Exercise directions:
From the data below, retype exactly the lines starting with the one that contains "try constructor]." and ending with the one that contains "exists a, cell", both included.

▼

(** What [_string2changes] returns on a well-formed shot. *)
Lemma string2changes_rows self s :
  layout self -> fits self -> 1 <= SCC.T self -> well_formed self s ->
  let width := Z.of_nat (length (inspected self)) in
  exists sl,
    syndrome_list_of self s = ret sl
    /\ Z.of_nat (length sl) = SCC.T self + 1
    /\ Forall (bits width) sl
    /\ _string2changes self s
       = ret (join (change_rows self sl (SCC.T self + 1) width))
    /\ rounds_of (join (change_rows self sl (SCC.T self + 1) width))
       = change_rows self sl (SCC.T self + 1) width
    /\ (forall t j, 0 <= t <= SCC.T self -> 0 <= j < width ->
          change_at self sl t j = ret (change_val self sl t j)).
Proof.
  intros Hlay Hfit HT Hwf width.
  destruct (syndrome_list_shape self s Hlay Hfit HT Hwf)
    as (fs & sel & Hsl & _ & Hfs & Hlen & Hsel).
  fold width in Hfs, Hsel.
  assert (Hall : Forall (bits width) (fs :: sel)) by now constructor.
  assert (Hh : Z.of_nat (length (fs :: sel)) = SCC.T self + 1)
    by (cbn [length]; lia).
  assert (Hc : forall t j, 0 <= t <= SCC.T self -> 0 <= j < width ->
            change_at self (fs :: sel) t j = ret (change_val self (fs :: sel) t j)).
  { intros t j Ht Hj. eapply change_at_total; eauto. }
  destruct (change_rows_shape self (fs :: sel) (SCC.T self + 1) width)
    as [Hrl Hrb]; [lia | subst width; lia |].
  exists (fs :: sel). repeat split; try assumption.
  - unfold _string2changes. rewrite Hsl. cbn [bind ret].
    rewrite getitem_head. cbn [bind ret]. rewrite Hh.
    destruct Hfs as [Hfl _]. rewrite Hfl.
    rewrite changes_loop_rows.
    2:{ intros t j Ht Hj. apply In_range2 in Ht, Hj. apply Hc; lia. }
    cbn [bind ret]. unfold trims. cbn zeta. now rewrite str_eqb_refl.
  - unfold rounds_of. apply split_join.
    + intros He. rewrite He in Hrl. cbn [length] in Hrl. lia.
    + eapply Forall_impl; [|exact Hrb]. intros w. apply bits_nospace.
Qed.

(** ** Claims about [_string2changes] *)

Lemma flag_neq a b : flag (neq_char a b) = "1"%char <-> a <> b.
Proof.
  unfold neq_char. destruct (Ascii.eqb_spec a b); cbn [negb flag];
    split; intros H; try reflexivity; try discriminate; congruence.
Qed.

Lemma ret_inj {A} (a b : A) : ret a = ret b -> a = b.
Proof. now intros [= ->]. Qed.

Ltac by_computation := vm_compute; reflexivity.

Ltac bits_concrete :=
  split; [by_computation |
          repeat (constructor; [(left; reflexivity) || (right; reflexivity) |]);
          try constructor].

(** A concrete shot is well-formed: [f] and [rest] are its fields. *)
Ltac shot_concrete f rest :=
  exists (lit f), (map lit rest);
  split; [by_computation|];
  split; [bits_concrete|]; split; [by_computation|];
  cbn [map]; repeat (constructor; [bits_concrete|]); try constructor.

(** C1: on a well-formed shot (final readout, then [2T] ancilla fields,
    [T >= 1]) [_string2changes] returns a record whose bit for round [t]
    and stabilizer [j] is: with resets, at [t = 0], 1 iff
    [syndrome_list[-1][j] != "0"], and at [t > 0], 1 iff
    [syndrome_list[-t][j] != syndrome_list[-t-1][j]]; without resets, for
    [1 < t < T], 1 iff [syndrome_list[-t-1][j] != syndrome_list[-t+1][j]]. *)
Theorem detection_bit_regimes (self : SCC.t) (s : str) :
  layout self -> fits self -> 1 <= SCC.T self -> well_formed self s ->
  exists sl record,
    syndrome_list_of self s = ret sl
    /\ _string2changes self s = ret record
    /\ forall t j,
         0 <= t <= SCC.T self ->
         0 <= j < Z.of_nat (length (inspected self)) ->
         exists b,
           record_bit record t j = ret b /\ is_bit b
           /\ (SCC._resets self = true -> t = 0 ->
                 exists a, cell sl (-1) j = ret a
                           /\ (b = "1"%char <-> a <> "0"%char))
           /\ (SCC._resets self = true -> 0 < t ->
                 exists a a', cell sl (- t) j = ret a
                              /\ cell sl (- t - 1) j = ret a'
                              /\ (b = "1"%char <-> a <> a'))
           /\ (SCC._resets self = false -> 1 < t < SCC.T self ->
                 exists a a', cell sl (- t - 1) j = ret a
                              /\ cell sl (- t + 1) j = ret a'
                              /\ (b = "1"%char <-> a <> a')).
Proof.
  intros Hlay Hfit HT Hwf.
  destruct (string2changes_rows self s Hlay Hfit HT Hwf)
    as (sl & Hsl & Hlen & Hall & Hrec & Hrounds & Hch).
  exists sl, (join (change_rows self sl (SCC.T self + 1)
                      (Z.of_nat (length (inspected self))))).
  split; [exact Hsl|]. split; [exact Hrec|].
  intros t j Ht Hj.
  exists (flag (change_val self sl t j)).
  split.
  { unfold record_bit. rewrite Hrounds. apply change_rows_cell; lia. }
  split; [apply flag_bit|].
  assert (Hc : forall i, - Z.of_nat (length sl) <= i < Z.of_nat (length sl) ->
               exists c, cell sl i j = ret c).
  { intros i Hi. destruct (cell_total sl _ i j Hall Hi Hj) as (c & H & _); eauto. }
  pose proof (Hch t j Ht Hj) as Hval. unfold change_at in Hval.
  repeat split.
  - intros Hr ->. rewrite Hr in Hval. cbn [Z.eqb] in Hval.
    destruct (Hc (-1)) as (a & Ha); [lia|]. exists a. split; [exact Ha|].
    rewrite Ha in Hval. cbn [bind ret] in Hval.
    apply ret_inj in Hval. rewrite <- Hval. apply flag_neq.
  - intros Hr Hpos. rewrite Hr in Hval.
    destruct (Z.eqb_spec t 0); [lia|].
    destruct (Hc (- t)) as (a & Ha); [lia|].
    destruct (Hc (- t - 1)) as (a' & Ha'); [lia|].
    exists a, a'. split; [exact Ha|]. split; [exact Ha'|].
    rewrite Ha, Ha' in Hval. cbn [bind ret] in Hval.
    apply ret_inj in Hval. rewrite <- Hval. apply flag_neq.
  - intros Hr Hmid. rewrite Hr in Hval.
    destruct (Z.leb_spec t 1); [lia|].
    destruct (Z.eqb_spec t (SCC.T self)); [lia|].
    destruct (Hc (- t - 1)) as (a & Ha); [lia|].
    destruct (Hc (- t + 1)) as (a' & Ha'); [lia|].
    exists a, a'. split; [exact Ha|]. split; [exact Ha'|].
    rewrite Ha, Ha' in Hval. cbn [bind ret] in Hval.
    apply ret_inj in Hval. rewrite <- Hval. apply flag_neq.
Qed.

▲

Final answer:
          try constructor].

(** A concrete shot is well-formed: [f] and [rest] are its fields. *)
Ltac shot_concrete f rest :=
  exists (lit f), (map lit rest);
  split; [by_computation|];
  split; [bits_concrete|]; split; [by_computation|];
  cbn [map]; repeat (constructor; [bits_concrete|]); try constructor.

(** C1: on a well-formed shot (final readout, then [2T] ancilla fields,
    [T >= 1]) [_string2changes] returns a record whose bit for round [t]
    and stabilizer [j] is: with resets, at [t = 0], 1 iff
    [syndrome_list[-1][j] != "0"], and at [t > 0], 1 iff
    [syndrome_list[-t][j] != syndrome_list[-t-1][j]]; without resets, for
    [1 < t < T], 1 iff [syndrome_list[-t-1][j] != syndrome_list[-t+1][j]]. *)
Theorem detection_bit_regimes (self : SCC.t) (s : str) :
  layout self -> fits self -> 1 <= SCC.T self -> well_formed self s ->
  exists sl record,
    syndrome_list_of self s = ret sl
    /\ _string2changes self s = ret record
    /\ forall t j,
         0 <= t <= SCC.T self ->
         0 <= j < Z.of_nat (length (inspected self)) ->
         exists b,
           record_bit record t j = ret b /\ is_bit b
           /\ (SCC._resets self = true -> t = 0 ->
                 exists a, cell sl (-1) j = ret a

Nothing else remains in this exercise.